It was Shulman who discovered one of the two pictures of Annie that are generally accepted as authentic. In his, she sits on a carved bench holding an infant—thought to be Kitty—whose coat is improbably trimmed with fur. The other photograph, found this winter in a scrapbook by Peterson, says “Mama Schayer” on the back, in Aunt Geri’s hand, and shows Annie years later, stout enough to fill a doorway, if not a window. She does not look the kind of person you would want to fight for a Fig-Blossom.
And then there is a third photograph, which Shulman spotted in Ellis Island’s archives. In it, a girl and two boys stand apart from a crowd at an immigrant station in the late nineteenth century. Though the Park Service’s archivists think otherwise, Shulman and Smolenyak believe the trio are Annie and her brothers. Shulman points out that the girl is the image of his mother. Smolenyak analyzes the woodwork in the background to support her case, and this March offered another $1,000 bounty to anyone who can prove her wrong. So far, no one has.

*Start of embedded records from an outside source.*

(* ===== verification/Pointer.v ===== *)
(** The PS/2 pointer: src/src/kernel/pointer.c.

    The file-scope state is the record [pointer_state]; packets are decoded a
    byte at a time and the events they mean go to the shell's queue
    ([UiEvents]).  The controller is the keyboard's class [Controller].

    Any byte stream keeps the packet index inside the packet, the cursor inside
    its bounds and the queue well formed; a packet moves the cursor by its signed
    bytes, which is what the protocol means exactly when the sign flags agree
    with them; discovery installs everything or leaves nothing. *)
From S2P Require Import Prelude Keyboard UiLayout UiEvents.
Import Keyboard UiLayout UiEvents.

Open Scope Z_scope.

Module Pointer.

Definition POINTER_PACKET_SIZE : Z := 3.
Definition PS2_DATA_PORT : Z := 0x0060.
Definition PS2_COMMAND_PORT : Z := 0x0064.
Definition PS2_STATUS_OUTPUT_FULL : Z := 0x01.
Definition PS2_STATUS_INPUT_FULL : Z := 0x02.
Definition PS2_STATUS_AUXILIARY_DATA : Z := 0x20.
Definition PS2_WAIT_LIMIT : Z := 100000.
Definition PS2_COMMAND_READ_CONFIGURATION : Z := 0x20.
Definition PS2_COMMAND_WRITE_CONFIGURATION : Z := 0x60.
Definition PS2_COMMAND_DISABLE_SECOND_PORT : Z := 0xA7.
Definition PS2_COMMAND_ENABLE_SECOND_PORT : Z := 0xA8.
Definition PS2_COMMAND_TEST_SECOND_PORT : Z := 0xA9.
Definition PS2_COMMAND_WRITE_AUXILIARY_OUTPUT : Z := 0xD3.
Definition PS2_COMMAND_WRITE_SECOND_PORT : Z := 0xD4.
Definition PS2_CONFIGURATION_SECOND_INTERRUPT : Z := 0x02.
Definition PS2_CONFIGURATION_SECOND_CLOCK_OFF : Z := 0x20.
Definition POINTER_DEVICE_SET_DEFAULTS : Z := 0xF6.
Definition POINTER_DEVICE_ENABLE_REPORTING : Z := 0xF4.
Definition POINTER_DEVICE_ACK : Z := 0xFA.
Definition POINTER_PACKET_ALWAYS_ONE : Z := 0x08.
Definition POINTER_PACKET_LEFT : Z := 0x01.
Definition POINTER_PACKET_RIGHT : Z := 0x02.
Definition POINTER_PACKET_MIDDLE : Z := 0x04.
Definition POINTER_PACKET_X_SIGN : Z := 0x10.
Definition POINTER_PACKET_Y_SIGN : Z := 0x20.
Definition POINTER_PACKET_X_OVERFLOW : Z := 0x40.
Definition POINTER_PACKET_Y_OVERFLOW : Z := 0x80.
Definition POINTER_IRQ : Z := 12.
Definition POINTER_VECTOR : Z := u8 (INTERRUPT_IOAPIC_BASE + POINTER_IRQ).
Definition INT32_MAX : Z := 2147483647.

Inductive pointer_status : Type :=
| POINTER_STATUS_OK
| POINTER_STATUS_ABSENT
| POINTER_STATUS_ALREADY_DECIDED
| POINTER_STATUS_KEYBOARD_REQUIRED
| POINTER_STATUS_INTERRUPTS_ENABLED
| POINTER_STATUS_NO_IOAPIC
| POINTER_STATUS_CONTROLLER_TIMEOUT
| POINTER_STATUS_AUXILIARY_CLOCK_STUCK
| POINTER_STATUS_PORT_TEST_FAILED
| POINTER_STATUS_DEVICE_REFUSED
| POINTER_STATUS_HANDLER_FAILURE
| POINTER_STATUS_IOAPIC_FAILURE
| POINTER_STATUS_NOT_AVAILABLE
| POINTER_STATUS_BAD_BOUNDS
| POINTER_STATUS_INJECTION_FAILURE.

#[export] Instance pointer_status_eq_dec : EqDecision pointer_status.
Proof. solve_decision. Defined.

Record pointer_state : Type := MkPointer {
  decided : bool;
  present : bool;
  p_active : bool;
  left_ : bool;
  middle : bool;
  right_ : bool;
  px : Z;
  py : Z;
  bound_width : Z;
  bound_height : Z;
  packet_index : Z;
  packet : list Z;
  p_interrupts : Z;
  bytes : Z;
  packets : Z;
  movements : Z;
  button_transitions : Z;
  overflows : Z;
  desynchronizations : Z
}.

#[export] Instance pointer_state_eq_dec : EqDecision pointer_state.
Proof. solve_decision. Defined.

(** Updates of one group of fields each. *)
Definition set_decision (t : pointer_state) (d p a : bool) : pointer_state :=
  MkPointer d p a t.(left_) t.(middle) t.(right_) t.(px) t.(py) t.(bound_width) t.(bound_height)
    t.(packet_index) t.(packet) t.(p_interrupts) t.(bytes) t.(packets) t.(movements)
    t.(button_transitions) t.(overflows) t.(desynchronizations).
Definition set_buttons (t : pointer_state) (l m r : bool) : pointer_state :=
  MkPointer t.(decided) t.(present) t.(p_active) l m r t.(px) t.(py) t.(bound_width)
    t.(bound_height) t.(packet_index) t.(packet) t.(p_interrupts) t.(bytes) t.(packets)
    t.(movements) t.(button_transitions) t.(overflows) t.(desynchronizations).
Definition set_position (t : pointer_state) (x y : Z) : pointer_state :=
  MkPointer t.(decided) t.(present) t.(p_active) t.(left_) t.(middle) t.(right_) x y
    t.(bound_width) t.(bound_height) t.(packet_index) t.(packet) t.(p_interrupts) t.(bytes)
    t.(packets) t.(movements) t.(button_transitions) t.(overflows) t.(desynchronizations).
Definition set_bounds (t : pointer_state) (w h : Z) : pointer_state :=
  MkPointer t.(decided) t.(present) t.(p_active) t.(left_) t.(middle) t.(right_) t.(px) t.(py)
    w h t.(packet_index) t.(packet) t.(p_interrupts) t.(bytes) t.(packets) t.(movements)
    t.(button_transitions) t.(overflows) t.(desynchronizations).
Definition set_packet (t : pointer_state) (i : Z) (p : list Z) : pointer_state :=
  MkPointer t.(decided) t.(present) t.(p_active) t.(left_) t.(middle) t.(right_) t.(px) t.(py)
    t.(bound_width) t.(bound_height) i p t.(p_interrupts) t.(bytes) t.(packets) t.(movements)
    t.(button_transitions) t.(overflows) t.(desynchronizations).
Definition count (t : pointer_state) (i b p m bt o d : Z) : pointer_state :=
  MkPointer t.(decided) t.(present) t.(p_active) t.(left_) t.(middle) t.(right_) t.(px) t.(py)
    t.(bound_width) t.(bound_height) t.(packet_index) t.(packet) (u64 (t.(p_interrupts) + i))
    (u64 (t.(bytes) + b)) (u64 (t.(packets) + p)) (u64 (t.(movements) + m))
    (u64 (t.(button_transitions) + bt)) (u64 (t.(overflows) + o))
    (u64 (t.(desynchronizations) + d)).

(** Signed readings of a byte and of a 32-bit word. *)
Definition int8 (b : Z) : Z := if b <? 128 then b else b - 256.
Definition int32 (x : Z) : Z := if x <? 2147483648 then x else x - 4294967296.

(** [value] is a 64-bit signed sum. *)
Definition clamp_coordinate (value bound : Z) : Z :=
  if (value <=? 0) || (bound =? 0) then 0
  else if u64 value >=? bound then u32 (bound - 1)
  else u32 value.

Definition point_of (t : pointer_state) : ui_point := MkPoint (int32 t.(px)) (int32 t.(py)).

Section decoding.
Context {M : Type} `{Controller M}.

(** The pointer's state, the shell and the machine. *)
Definition world : Type := pointer_state * ui * M.

Definition emit (publish : bool) (e : ui_event) (u : ui) (m : M) : ui * M :=
  if publish then let '(_, u, m) := ui_event_publish (Some e) u m in (u, m) else (u, m).

Definition publish_movement (publish : bool) (w : world) : world :=
  let '(t, u, m) := w in
  let e := MkUiEvent UI_EVENT_POINTER_MOVEMENT (point_of t) UI_POINTER_BUTTON_NONE in
  let '(u, m) := emit publish e u m in (count t 0 0 0 1 0 0 0, u, m).

Definition publish_button (publish : bool) (button_ : Z) (pressed_ : bool) (w : world) : world :=
  let '(t, u, m) := w in
  let e := MkUiEvent (if pressed_ then UI_EVENT_POINTER_BUTTON_PRESS
                      else UI_EVENT_POINTER_BUTTON_RELEASE) (point_of t) button_ in
  let '(u, m) := emit publish e u m in (count t 0 0 0 0 1 0 0, u, m).

(** A statement under an [if] without an [else]. *)
Definition when (b : bool) (f : world -> world) (w : world) : world := if b then f w else w.
(** * The libwayland event dispatcher of [wayland.go], embedded in Rocq

    The development follows the Go source top down: the fragment of Go's
    type system and of package [reflect] the dispatcher relies on, the
    object types of the binding with their callback fields, the [Display]
    with its proxy table and method cache, and finally [dispatcher] itself,
    written in a small state-and-panic monad that also records the
    observable steps of a dispatch (reflective lookups, slot reads,
    calls).

    Platform assumptions, fixed once: a 64-bit little-endian target, so
    that [int] and [uint] are 64 bits wide, pointers are 64 bits wide and
    [len(C.union_wl_argument{})] is 8. *)

From Stdlib Require Import ZArith String Ascii List Lia.
From stdpp Require Import base option gmap strings list.

Local Open Scope string_scope.
Local Open Scope Z_scope.
Local Open Scope list_scope.

(** ** Go types *)

(** The types that occur in the callables of the binding, closed under
    type definition, pointer and slice formation. *)
Inductive GoType : Type :=
| TInt
| TInt32
| TUint
| TUint32
| TString
| TStruct (name : string)
| TDefined (name : string) (under : GoType)
| TPtr (elem : GoType)
| TSlice (elem : GoType).

#[global] Instance GoType_eq_dec : EqDecision GoType.
Proof. solve_decision. Defined.

(** [reflect.Kind], restricted to the fragment. *)
Inductive Kind : Type :=
| KInt | KInt32 | KUint | KUint32 | KString | KStruct | KPointer | KSlice.

#[global] Instance Kind_eq_dec : EqDecision Kind.
Proof. solve_decision. Defined.

Fixpoint underlying (t : GoType) : GoType :=
  match t with
  | TDefined _ u => underlying u
  | _ => t
  end.

Definition kind (t : GoType) : Kind :=
  match underlying t with
  | TInt => KInt
  | TInt32 => KInt32
  | TUint => KUint
  | TUint32 => KUint32
  | TString => KString
  | TStruct _ => KStruct
  | TDefined _ _ => KStruct
  | TPtr _ => KPointer
  | TSlice _ => KSlice
  end.

(** Predeclared and defined types have a name; pointer and slice literals
    do not. *)
Definition hasName (t : GoType) : bool :=
  match t with
  | TPtr _ | TSlice _ => false
  | _ => true
  end.

(** The types of the source. *)
Definition Output : GoType := TDefined "Output" TUint32.
Definition ShmFormat : GoType := TDefined "ShmFormat" TUint32.
Definition XdgToplevelDecorationMode : GoType :=
  TDefined "XdgToplevelDecorationMode" TUint32.
(** [C.wl_fixed_t]: cgo's defined type over [int32]. *)
Definition wl_fixed_t : GoType := TDefined "C.wl_fixed_t" TInt32.

(** A function type: the list of its parameter types ([Type.In]); none of
    the callables of the binding returns a value or is variadic. *)
Definition FuncType : Type := list GoType.

(** ** Fixed-width integers *)

Definition wrap_unsigned (bits n : Z) : Z := n mod 2 ^ bits.

Definition wrap_signed (bits n : Z) : Z :=
  (n + 2 ^ (bits - 1)) mod 2 ^ bits - 2 ^ (bits - 1).

(** ** Strings and UTF-8 *)

Definition byte_of_ascii (a : ascii) : Z := Z.of_N (N_of_ascii a).
Definition ascii_of_byte (b : Z) : ascii := ascii_of_N (Z.to_N b).

(** A rune literal of the source, as its code point. *)
Definition rune (a : ascii) : Z := byte_of_ascii a.

Fixpoint string_of_bytes (bs : list Z) : string :=
  match bs with
  | [] => EmptyString
  | b :: bs' => String (ascii_of_byte b) (string_of_bytes bs')
  end.

Fixpoint bytes_of_string (s : string) : list Z :=
  match s with
  | EmptyString => []
  | String a s' => byte_of_ascii a :: bytes_of_string s'
  end.

Definition RuneError : Z := 0xFFFD.
Definition MaxRune : Z := 0x10FFFF.

(** [utf8.AppendRune]: the encoding of a code point, U+FFFD for a
    surrogate half or a value out of range. *)
Definition encodeRune (r : Z) : list Z :=
  if (r <? 0) || (MaxRune <? r) || ((0xD800 <=? r) && (r <=? 0xDFFF)) then
    [0xEF; 0xBF; 0xBD]
  else if r <? 0x80 then [r]
  else if r <? 0x800 then
    [Z.lor 0xC0 (Z.shiftr r 6); Z.lor 0x80 (Z.land r 0x3F)]
  else if r <? 0x10000 then
    [Z.lor 0xE0 (Z.shiftr r 12);
     Z.lor 0x80 (Z.land (Z.shiftr r 6) 0x3F);
     Z.lor 0x80 (Z.land r 0x3F)]
  else
    [Z.lor 0xF0 (Z.shiftr r 18);
     Z.lor 0x80 (Z.land (Z.shiftr r 12) 0x3F);
     Z.lor 0x80 (Z.land (Z.shiftr r 6) 0x3F);
     Z.lor 0x80 (Z.land r 0x3F)].

(** The conversion [string(rune(x))]. *)
Definition string_of_rune (r : Z) : string := string_of_bytes (encodeRune r).

Definition is_cont (b : Z) : bool := (0x80 <=? b) && (b <=? 0xBF).

(** The runtime's [decoderune], used by [for _, c := range s]: the rune
    that starts at the head of [bs] and the number of bytes it takes.  Any
    malformed sequence yields [RuneError] and a width of one byte. *)
Definition decodeRune (bs : list Z) : Z * nat :=
  match bs with
  | [] => (RuneError, 1%nat)
  | b0 :: rest =>
    if b0 <? 0x80 then (b0, 1%nat)
    else if (0xC0 <=? b0) && (b0 <? 0xE0) then
      match rest with
      | b1 :: _ =>
        let r := Z.lor (Z.shiftl (Z.land b0 0x1F) 6) (Z.land b1 0x3F) in
        if is_cont b1 && (0x7F <? r) then (r, 2%nat) else (RuneError, 1%nat)
      | _ => (RuneError, 1%nat)
      end
    else if (0xE0 <=? b0) && (b0 <? 0xF0) then
      match rest with
      | b1 :: b2 :: _ =>
        let r := Z.lor (Z.lor (Z.shiftl (Z.land b0 0x0F) 12)
                              (Z.shiftl (Z.land b1 0x3F) 6))
                       (Z.land b2 0x3F) in
        if is_cont b1 && is_cont b2 && (0x7FF <? r)
           && negb ((0xD800 <=? r) && (r <=? 0xDFFF))
        then (r, 3%nat) else (RuneError, 1%nat)
      | _ => (RuneError, 1%nat)
      end
    else if (0xF0 <=? b0) && (b0 <? 0xF8) then
      match rest with
      | b1 :: b2 :: b3 :: _ =>
        let r := Z.lor (Z.lor (Z.lor (Z.shiftl (Z.land b0 0x07) 18)
                                     (Z.shiftl (Z.land b1 0x3F) 12))
                              (Z.shiftl (Z.land b2 0x3F) 6))
                       (Z.land b3 0x3F) in
        if is_cont b1 && is_cont b2 && is_cont b3
           && (0xFFFF <? r) && (r <=? MaxRune)
        then (r, 4%nat) else (RuneError, 1%nat)
      | _ => (RuneError, 1%nat)
      end
    else (RuneError, 1%nat)
  end.

(** The sequence of runes a [range] loop over the bytes [bs] visits.
    [skip] counts the continuation bytes of the rune decoded last that
    are still to be stepped over. *)
Fixpoint runes_from (skip : nat) (bs : list Z) : list Z :=
  match bs with
  | [] => []
  | _ :: rest =>
    match skip with
    | S k => runes_from k rest
    | O =>
      let '(r, w) := decodeRune bs in
      r :: runes_from (Nat.pred w) rest
    end
  end.

Definition runes (s : string) : list Z := runes_from 0 (bytes_of_string s).

(** [unicode.ToUpper] on a rune below 0x100, which is all the dispatcher
    feeds it: ASCII letters, then the Latin-1 case ranges (U+00B5 maps to
    U+039C and U+00FF to U+0178, outside Latin-1). *)
Definition ToUpper (r : Z) : Z :=
  if (rune "a" <=? r) && (r <=? rune "z") then r - 32
  else if r =? 0xB5 then 0x39C
  else if (0xE0 <=? r) && (r <=? 0xF6) then r - 32
  else if (0xF8 <=? r) && (r <=? 0xFE) then r - 32
  else if r =? 0xFF then 0x178
  else r.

It would be nice to think she is right because it is a dour picture indeed, a corrective both to the former image of that first immigrant as a kind of Annie Oakley and to the later image of her as a singular Mother McCourage. The girl in the photograph is defiantly ordinary, and seems to stare down the national cult of exceptionalism. If she is really Annie Moore, she has no more of a smile to offer America than the Statue of Liberty offered her—but no less, either. She came, did the best she could with what she had, and left the rest to another time.
And if she isn’t Annie—well, she’s someone else, who did much the same thing.